Extracted entries.
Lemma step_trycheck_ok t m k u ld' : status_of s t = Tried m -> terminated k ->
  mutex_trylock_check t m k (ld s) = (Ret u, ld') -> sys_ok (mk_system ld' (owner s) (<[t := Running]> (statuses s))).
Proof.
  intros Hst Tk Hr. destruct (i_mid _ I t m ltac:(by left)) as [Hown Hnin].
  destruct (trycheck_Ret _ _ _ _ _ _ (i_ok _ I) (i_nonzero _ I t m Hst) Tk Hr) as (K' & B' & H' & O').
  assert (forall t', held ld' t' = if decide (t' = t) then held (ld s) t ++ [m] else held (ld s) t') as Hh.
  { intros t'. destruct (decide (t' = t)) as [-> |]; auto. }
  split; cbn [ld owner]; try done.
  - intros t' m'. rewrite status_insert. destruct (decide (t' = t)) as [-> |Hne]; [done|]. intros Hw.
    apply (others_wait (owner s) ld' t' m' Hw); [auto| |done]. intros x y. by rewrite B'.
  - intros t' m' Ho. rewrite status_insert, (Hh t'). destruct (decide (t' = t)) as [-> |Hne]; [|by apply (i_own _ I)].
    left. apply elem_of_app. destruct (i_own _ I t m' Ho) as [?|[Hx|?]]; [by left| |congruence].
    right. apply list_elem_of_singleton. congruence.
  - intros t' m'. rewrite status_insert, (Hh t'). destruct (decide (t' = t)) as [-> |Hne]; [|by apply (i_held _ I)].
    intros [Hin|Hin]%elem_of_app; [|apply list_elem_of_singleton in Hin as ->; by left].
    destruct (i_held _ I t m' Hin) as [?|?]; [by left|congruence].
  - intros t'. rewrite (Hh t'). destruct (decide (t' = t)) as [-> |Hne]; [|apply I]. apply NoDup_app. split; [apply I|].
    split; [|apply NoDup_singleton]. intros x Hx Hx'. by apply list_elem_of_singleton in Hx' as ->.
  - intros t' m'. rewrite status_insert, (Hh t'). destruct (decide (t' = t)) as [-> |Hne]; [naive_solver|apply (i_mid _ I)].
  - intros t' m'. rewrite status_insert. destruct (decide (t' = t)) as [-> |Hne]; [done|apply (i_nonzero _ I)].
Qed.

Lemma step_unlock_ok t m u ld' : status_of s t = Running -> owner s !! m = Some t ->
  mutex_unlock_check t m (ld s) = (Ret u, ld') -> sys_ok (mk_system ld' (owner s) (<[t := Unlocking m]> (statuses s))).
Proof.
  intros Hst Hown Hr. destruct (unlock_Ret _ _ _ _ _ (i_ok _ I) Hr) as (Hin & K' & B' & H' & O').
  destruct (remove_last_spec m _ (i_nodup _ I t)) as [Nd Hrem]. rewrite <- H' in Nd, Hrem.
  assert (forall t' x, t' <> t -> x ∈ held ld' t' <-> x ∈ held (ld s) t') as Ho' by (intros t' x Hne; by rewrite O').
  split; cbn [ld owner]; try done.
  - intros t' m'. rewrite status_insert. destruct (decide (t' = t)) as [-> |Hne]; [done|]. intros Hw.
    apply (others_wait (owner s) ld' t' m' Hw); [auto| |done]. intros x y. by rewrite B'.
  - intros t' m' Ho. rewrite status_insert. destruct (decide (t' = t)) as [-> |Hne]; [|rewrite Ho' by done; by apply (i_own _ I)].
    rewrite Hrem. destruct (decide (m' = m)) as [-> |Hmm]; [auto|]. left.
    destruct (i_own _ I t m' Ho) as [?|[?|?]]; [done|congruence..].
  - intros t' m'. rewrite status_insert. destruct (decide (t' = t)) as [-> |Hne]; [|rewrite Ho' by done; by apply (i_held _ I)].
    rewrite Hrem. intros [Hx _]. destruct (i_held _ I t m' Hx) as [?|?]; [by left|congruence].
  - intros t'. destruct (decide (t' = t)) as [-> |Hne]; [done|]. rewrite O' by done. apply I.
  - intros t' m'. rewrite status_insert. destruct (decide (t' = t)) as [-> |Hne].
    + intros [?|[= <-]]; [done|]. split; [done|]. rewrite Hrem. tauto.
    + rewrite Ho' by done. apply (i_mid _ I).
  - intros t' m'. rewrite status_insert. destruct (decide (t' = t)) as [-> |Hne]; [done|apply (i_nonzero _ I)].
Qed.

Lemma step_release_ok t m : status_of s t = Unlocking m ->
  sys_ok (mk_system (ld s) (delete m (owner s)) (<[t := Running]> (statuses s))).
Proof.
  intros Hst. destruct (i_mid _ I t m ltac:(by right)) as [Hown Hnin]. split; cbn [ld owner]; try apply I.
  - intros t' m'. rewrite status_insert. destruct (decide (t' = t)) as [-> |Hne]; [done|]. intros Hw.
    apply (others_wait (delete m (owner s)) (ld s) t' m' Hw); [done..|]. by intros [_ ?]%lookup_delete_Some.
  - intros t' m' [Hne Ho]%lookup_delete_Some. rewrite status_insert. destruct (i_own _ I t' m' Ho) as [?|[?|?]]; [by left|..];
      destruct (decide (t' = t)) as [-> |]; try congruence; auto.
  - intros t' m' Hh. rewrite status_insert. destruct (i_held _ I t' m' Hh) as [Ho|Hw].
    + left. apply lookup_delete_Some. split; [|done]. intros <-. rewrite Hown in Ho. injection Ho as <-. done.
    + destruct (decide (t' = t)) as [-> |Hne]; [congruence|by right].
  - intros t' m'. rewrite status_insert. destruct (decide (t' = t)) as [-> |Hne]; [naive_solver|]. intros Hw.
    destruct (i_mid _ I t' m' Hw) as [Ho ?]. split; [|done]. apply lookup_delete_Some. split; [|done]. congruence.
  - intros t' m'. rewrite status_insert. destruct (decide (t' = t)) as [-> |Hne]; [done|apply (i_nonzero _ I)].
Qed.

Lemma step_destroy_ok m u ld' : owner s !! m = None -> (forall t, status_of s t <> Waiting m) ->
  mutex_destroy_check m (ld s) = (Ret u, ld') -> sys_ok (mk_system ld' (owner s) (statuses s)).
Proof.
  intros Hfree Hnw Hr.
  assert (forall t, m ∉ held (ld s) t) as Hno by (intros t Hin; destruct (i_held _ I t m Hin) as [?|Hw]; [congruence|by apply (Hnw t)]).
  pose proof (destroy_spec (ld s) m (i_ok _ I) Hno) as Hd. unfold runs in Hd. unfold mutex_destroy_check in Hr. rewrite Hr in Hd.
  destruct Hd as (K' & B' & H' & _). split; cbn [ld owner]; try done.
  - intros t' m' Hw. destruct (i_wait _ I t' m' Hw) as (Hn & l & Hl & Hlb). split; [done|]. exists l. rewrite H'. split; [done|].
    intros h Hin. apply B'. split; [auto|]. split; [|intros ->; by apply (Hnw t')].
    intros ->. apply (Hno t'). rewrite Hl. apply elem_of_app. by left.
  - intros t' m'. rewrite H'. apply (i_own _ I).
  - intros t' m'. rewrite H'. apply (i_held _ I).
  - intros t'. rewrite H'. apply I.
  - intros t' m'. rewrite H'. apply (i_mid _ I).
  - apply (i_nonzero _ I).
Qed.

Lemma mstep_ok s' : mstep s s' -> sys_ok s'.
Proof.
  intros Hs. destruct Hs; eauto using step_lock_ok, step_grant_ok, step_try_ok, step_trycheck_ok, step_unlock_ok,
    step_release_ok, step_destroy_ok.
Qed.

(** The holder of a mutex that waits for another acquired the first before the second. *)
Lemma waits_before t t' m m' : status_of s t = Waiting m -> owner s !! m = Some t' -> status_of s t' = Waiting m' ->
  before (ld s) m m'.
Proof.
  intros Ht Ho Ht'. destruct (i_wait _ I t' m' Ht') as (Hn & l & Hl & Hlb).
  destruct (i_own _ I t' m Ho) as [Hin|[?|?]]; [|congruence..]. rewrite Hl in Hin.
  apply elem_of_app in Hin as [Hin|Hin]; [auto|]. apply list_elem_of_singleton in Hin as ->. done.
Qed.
==
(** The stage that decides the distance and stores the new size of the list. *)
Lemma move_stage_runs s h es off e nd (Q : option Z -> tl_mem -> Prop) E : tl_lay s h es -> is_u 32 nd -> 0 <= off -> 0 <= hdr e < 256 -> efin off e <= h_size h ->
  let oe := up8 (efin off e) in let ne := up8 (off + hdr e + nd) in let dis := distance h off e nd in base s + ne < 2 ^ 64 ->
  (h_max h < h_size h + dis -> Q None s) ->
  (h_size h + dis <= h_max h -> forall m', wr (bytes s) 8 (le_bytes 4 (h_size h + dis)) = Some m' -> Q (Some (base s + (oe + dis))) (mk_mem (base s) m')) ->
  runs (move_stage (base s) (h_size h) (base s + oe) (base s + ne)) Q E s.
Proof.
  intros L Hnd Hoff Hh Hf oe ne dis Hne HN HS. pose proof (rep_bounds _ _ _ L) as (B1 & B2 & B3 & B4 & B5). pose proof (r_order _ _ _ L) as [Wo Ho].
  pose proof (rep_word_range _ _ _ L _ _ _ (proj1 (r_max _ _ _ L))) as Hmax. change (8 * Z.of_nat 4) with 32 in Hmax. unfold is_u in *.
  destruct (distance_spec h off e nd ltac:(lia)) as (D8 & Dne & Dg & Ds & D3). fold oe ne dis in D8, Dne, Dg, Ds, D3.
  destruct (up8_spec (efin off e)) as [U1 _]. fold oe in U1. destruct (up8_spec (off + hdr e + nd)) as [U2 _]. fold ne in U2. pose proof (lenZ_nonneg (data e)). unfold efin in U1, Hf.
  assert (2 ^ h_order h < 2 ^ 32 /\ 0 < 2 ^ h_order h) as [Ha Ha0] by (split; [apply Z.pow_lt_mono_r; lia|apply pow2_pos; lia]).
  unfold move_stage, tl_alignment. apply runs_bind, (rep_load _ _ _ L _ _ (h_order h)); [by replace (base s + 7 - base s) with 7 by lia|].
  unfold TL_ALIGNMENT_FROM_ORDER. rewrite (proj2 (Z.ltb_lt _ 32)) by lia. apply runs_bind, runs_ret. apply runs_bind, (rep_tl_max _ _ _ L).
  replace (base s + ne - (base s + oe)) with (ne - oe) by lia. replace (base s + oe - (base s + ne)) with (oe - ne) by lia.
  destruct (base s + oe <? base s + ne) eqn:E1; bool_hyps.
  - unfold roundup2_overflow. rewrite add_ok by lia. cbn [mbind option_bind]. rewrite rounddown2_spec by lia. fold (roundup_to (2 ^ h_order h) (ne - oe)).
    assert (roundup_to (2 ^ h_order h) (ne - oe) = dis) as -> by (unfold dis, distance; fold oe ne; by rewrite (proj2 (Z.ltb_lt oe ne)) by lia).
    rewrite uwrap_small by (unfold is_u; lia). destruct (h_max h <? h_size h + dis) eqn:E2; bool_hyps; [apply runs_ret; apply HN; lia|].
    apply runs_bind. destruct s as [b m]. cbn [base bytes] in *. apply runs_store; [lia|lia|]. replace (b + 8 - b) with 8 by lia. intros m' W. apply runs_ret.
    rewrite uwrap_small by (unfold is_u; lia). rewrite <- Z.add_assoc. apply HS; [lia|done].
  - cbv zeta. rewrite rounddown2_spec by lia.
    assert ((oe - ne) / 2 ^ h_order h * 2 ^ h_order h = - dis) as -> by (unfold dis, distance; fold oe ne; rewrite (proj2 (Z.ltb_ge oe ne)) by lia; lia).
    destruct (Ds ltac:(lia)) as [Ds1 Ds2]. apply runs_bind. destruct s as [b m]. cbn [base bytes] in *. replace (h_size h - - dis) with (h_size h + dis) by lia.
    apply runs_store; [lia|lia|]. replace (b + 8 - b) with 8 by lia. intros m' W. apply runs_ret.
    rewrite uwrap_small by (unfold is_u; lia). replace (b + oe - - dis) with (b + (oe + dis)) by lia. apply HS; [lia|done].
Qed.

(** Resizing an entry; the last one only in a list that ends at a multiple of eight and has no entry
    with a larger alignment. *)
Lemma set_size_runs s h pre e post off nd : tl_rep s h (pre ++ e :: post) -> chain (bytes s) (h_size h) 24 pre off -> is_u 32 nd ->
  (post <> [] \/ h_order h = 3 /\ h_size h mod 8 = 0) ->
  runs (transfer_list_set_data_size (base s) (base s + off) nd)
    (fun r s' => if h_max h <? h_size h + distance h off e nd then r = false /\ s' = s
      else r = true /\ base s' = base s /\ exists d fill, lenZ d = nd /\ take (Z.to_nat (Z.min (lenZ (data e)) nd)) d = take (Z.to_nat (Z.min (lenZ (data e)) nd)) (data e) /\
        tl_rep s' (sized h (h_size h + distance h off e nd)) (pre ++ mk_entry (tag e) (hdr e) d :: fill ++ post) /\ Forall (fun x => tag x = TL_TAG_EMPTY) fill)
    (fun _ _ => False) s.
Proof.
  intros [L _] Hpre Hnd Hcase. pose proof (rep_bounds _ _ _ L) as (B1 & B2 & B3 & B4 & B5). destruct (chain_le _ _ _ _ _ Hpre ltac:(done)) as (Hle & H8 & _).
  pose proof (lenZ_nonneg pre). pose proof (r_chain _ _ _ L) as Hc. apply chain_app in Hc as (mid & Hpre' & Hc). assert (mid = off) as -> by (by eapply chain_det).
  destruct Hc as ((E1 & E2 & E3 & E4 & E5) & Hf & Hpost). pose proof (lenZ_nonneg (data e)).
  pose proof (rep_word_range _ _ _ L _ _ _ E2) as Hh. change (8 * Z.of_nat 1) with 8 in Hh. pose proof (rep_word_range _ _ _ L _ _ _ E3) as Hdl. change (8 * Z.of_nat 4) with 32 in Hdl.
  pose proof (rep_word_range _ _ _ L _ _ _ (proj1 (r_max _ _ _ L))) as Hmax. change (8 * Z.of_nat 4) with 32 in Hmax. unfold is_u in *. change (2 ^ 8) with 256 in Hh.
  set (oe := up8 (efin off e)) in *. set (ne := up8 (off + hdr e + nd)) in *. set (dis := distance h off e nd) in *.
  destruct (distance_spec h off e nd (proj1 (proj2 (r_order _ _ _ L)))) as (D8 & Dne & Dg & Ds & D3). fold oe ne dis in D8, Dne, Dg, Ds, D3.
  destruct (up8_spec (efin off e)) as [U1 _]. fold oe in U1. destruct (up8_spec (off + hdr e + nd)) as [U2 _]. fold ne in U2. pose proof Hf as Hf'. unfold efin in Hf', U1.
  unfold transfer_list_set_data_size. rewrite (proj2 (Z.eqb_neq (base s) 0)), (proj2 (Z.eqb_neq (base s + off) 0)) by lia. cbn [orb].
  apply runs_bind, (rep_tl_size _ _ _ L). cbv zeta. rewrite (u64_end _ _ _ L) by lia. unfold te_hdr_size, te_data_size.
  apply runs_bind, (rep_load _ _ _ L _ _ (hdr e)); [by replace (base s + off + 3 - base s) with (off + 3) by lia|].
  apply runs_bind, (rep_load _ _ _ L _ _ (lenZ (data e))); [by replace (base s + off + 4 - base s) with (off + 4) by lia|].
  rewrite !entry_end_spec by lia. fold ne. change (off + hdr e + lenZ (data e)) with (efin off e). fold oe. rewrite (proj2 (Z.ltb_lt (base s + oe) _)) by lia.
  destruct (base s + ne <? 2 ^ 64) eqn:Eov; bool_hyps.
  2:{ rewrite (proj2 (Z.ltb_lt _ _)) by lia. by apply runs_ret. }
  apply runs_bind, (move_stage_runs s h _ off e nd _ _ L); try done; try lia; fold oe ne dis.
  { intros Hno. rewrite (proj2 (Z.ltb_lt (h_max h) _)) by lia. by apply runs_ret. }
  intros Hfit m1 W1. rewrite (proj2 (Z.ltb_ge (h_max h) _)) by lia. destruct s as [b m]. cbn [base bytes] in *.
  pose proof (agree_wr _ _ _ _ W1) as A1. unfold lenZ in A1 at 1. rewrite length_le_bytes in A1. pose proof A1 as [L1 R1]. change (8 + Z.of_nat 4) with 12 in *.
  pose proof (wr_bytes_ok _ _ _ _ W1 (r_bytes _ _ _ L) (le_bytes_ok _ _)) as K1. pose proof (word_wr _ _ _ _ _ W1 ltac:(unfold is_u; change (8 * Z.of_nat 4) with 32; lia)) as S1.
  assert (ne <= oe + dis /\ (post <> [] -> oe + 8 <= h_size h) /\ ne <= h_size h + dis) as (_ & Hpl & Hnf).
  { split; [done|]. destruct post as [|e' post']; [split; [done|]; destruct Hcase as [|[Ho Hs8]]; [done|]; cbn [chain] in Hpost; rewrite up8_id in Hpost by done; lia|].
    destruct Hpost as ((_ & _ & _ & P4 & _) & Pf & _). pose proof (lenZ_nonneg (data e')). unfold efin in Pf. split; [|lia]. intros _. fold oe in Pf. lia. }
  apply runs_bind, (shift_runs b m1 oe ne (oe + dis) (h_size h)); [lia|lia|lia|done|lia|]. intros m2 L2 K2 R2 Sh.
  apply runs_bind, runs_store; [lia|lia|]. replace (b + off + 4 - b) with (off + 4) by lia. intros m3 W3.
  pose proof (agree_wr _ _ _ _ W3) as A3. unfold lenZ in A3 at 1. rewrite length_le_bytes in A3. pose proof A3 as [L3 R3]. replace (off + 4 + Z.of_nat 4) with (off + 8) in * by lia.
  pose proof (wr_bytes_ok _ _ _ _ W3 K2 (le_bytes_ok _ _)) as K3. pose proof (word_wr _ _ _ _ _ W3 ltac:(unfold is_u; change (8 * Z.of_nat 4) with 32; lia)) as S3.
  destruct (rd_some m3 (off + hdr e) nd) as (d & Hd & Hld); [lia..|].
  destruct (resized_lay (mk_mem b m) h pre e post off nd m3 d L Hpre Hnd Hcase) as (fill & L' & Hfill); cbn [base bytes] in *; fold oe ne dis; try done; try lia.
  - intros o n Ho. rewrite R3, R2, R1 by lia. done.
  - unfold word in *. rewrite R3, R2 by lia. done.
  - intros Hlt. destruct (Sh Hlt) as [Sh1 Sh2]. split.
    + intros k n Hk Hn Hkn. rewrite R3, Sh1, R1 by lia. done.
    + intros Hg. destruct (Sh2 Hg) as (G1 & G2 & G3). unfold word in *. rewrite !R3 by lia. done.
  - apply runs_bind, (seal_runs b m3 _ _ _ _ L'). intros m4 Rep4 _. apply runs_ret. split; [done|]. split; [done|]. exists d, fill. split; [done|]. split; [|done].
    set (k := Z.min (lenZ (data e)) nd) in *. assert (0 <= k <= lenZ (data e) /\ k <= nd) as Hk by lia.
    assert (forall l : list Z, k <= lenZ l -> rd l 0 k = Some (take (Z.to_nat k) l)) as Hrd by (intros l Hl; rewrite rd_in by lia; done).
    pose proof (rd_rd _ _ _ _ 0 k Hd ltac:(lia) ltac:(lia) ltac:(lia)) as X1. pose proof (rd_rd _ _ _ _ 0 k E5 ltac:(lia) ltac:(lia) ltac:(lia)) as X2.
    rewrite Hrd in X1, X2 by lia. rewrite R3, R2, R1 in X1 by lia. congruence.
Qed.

Action item. Repeat exactly the lines above from the one with "Lemma step_trycheck_ok t" up to and including the one with "destruct (trycheck_Ret _". No other line belongs in the reply.

Response box.
Lemma step_trycheck_ok t m k u ld' : status_of s t = Tried m -> terminated k ->
  mutex_trylock_check t m k (ld s) = (Ret u, ld') -> sys_ok (mk_system ld' (owner s) (<[t := Running]> (statuses s))).
Proof.
  intros Hst Tk Hr. destruct (i_mid _ I t m ltac:(by left)) as [Hown Hnin].
  destruct (trycheck_Ret _ _ _ _ _ _ (i_ok _ I) (i_nonzero _ I t m Hst) Tk Hr) as (K' & B' & H' & O').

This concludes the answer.